Work request:
Through the last line of the entries, please copy every line exactly, starting with the one that contains "(fun n => take".

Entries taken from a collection
● ● ● ● ●

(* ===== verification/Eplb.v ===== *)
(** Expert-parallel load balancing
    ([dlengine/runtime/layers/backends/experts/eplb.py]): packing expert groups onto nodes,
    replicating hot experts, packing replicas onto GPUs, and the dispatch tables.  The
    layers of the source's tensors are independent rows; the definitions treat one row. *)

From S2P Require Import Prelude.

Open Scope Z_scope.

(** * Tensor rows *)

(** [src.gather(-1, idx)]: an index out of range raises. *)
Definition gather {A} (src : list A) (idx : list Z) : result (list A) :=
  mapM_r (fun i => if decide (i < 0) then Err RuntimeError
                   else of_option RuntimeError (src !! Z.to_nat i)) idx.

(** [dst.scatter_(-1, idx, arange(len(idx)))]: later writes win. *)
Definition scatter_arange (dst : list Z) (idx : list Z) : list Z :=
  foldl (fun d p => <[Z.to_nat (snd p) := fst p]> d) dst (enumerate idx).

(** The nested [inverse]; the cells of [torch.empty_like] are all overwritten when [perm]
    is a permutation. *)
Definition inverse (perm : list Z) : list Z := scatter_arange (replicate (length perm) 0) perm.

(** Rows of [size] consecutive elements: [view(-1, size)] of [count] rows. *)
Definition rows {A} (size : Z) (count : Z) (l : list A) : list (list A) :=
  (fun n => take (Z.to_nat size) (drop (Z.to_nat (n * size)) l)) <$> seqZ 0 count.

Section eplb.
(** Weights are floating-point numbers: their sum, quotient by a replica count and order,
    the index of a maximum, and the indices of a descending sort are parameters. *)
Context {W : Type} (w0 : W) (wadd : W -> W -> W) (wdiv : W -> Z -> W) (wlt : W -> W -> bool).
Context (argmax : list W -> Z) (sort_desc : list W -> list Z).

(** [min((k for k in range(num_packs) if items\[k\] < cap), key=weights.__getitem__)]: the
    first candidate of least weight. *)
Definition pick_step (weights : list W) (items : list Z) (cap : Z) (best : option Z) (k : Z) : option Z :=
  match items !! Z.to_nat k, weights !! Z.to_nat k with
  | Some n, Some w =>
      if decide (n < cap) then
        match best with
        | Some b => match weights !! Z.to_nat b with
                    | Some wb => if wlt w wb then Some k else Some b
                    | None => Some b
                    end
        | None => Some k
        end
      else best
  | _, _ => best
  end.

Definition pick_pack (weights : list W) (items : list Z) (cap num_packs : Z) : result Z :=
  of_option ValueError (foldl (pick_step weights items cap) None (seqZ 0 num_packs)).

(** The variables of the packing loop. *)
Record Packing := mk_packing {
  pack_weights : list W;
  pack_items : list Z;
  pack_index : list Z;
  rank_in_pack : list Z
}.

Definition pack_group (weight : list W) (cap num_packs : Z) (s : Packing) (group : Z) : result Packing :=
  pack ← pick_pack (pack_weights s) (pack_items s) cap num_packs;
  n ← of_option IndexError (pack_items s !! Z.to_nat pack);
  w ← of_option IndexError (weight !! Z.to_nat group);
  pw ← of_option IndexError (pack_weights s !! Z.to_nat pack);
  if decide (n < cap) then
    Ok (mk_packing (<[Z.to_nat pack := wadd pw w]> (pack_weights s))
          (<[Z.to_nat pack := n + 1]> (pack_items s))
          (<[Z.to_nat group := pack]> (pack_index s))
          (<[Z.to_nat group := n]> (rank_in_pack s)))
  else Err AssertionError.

● ● ● ● ●

Final answer:
  (fun n => take (Z.to_nat size) (drop (Z.to_nat (n * size)) l)) <$> seqZ 0 count.

Section eplb.
(** Weights are floating-point numbers: their sum, quotient by a replica count and order,
    the index of a maximum, and the indices of a descending sort are parameters. *)
Context {W : Type} (w0 : W) (wadd : W -> W -> W) (wdiv : W -> Z -> W) (wlt : W -> W -> bool).
Context (argmax : list W -> Z) (sort_desc : list W -> list Z).

(** [min((k for k in range(num_packs) if items\[k\] < cap), key=weights.__getitem__)]: the
    first candidate of least weight. *)
Definition pick_step (weights : list W) (items : list Z) (cap : Z) (best : option Z) (k : Z) : option Z :=
  match items !! Z.to_nat k, weights !! Z.to_nat k with
  | Some n, Some w =>
      if decide (n < cap) then
        match best with
        | Some b => match weights !! Z.to_nat b with
                    | Some wb => if wlt w wb then Some k else Some b
                    | None => Some b
                    end
        | None => Some k
        end
      else best
  | _, _ => best
  end.

Definition pick_pack (weights : list W) (items : list Z) (cap num_packs : Z) : result Z :=
  of_option ValueError (foldl (pick_step weights items cap) None (seqZ 0 num_packs)).

(** The variables of the packing loop. *)
Record Packing := mk_packing {
  pack_weights : list W;
  pack_items : list Z;
  pack_index : list Z;
  rank_in_pack : list Z
}.

Definition pack_group (weight : list W) (cap num_packs : Z) (s : Packing) (group : Z) : result Packing :=
  pack ← pick_pack (pack_weights s) (pack_items s) cap num_packs;
  n ← of_option IndexError (pack_items s !! Z.to_nat pack);
  w ← of_option IndexError (weight !! Z.to_nat group);
  pw ← of_option IndexError (pack_weights s !! Z.to_nat pack);
  if decide (n < cap) then
    Ok (mk_packing (<[Z.to_nat pack := wadd pw w]> (pack_weights s))
          (<[Z.to_nat pack := n + 1]> (pack_items s))
          (<[Z.to_nat group := pack]> (pack_index s))
          (<[Z.to_nat group := n]> (rank_in_pack s)))
  else Err AssertionError.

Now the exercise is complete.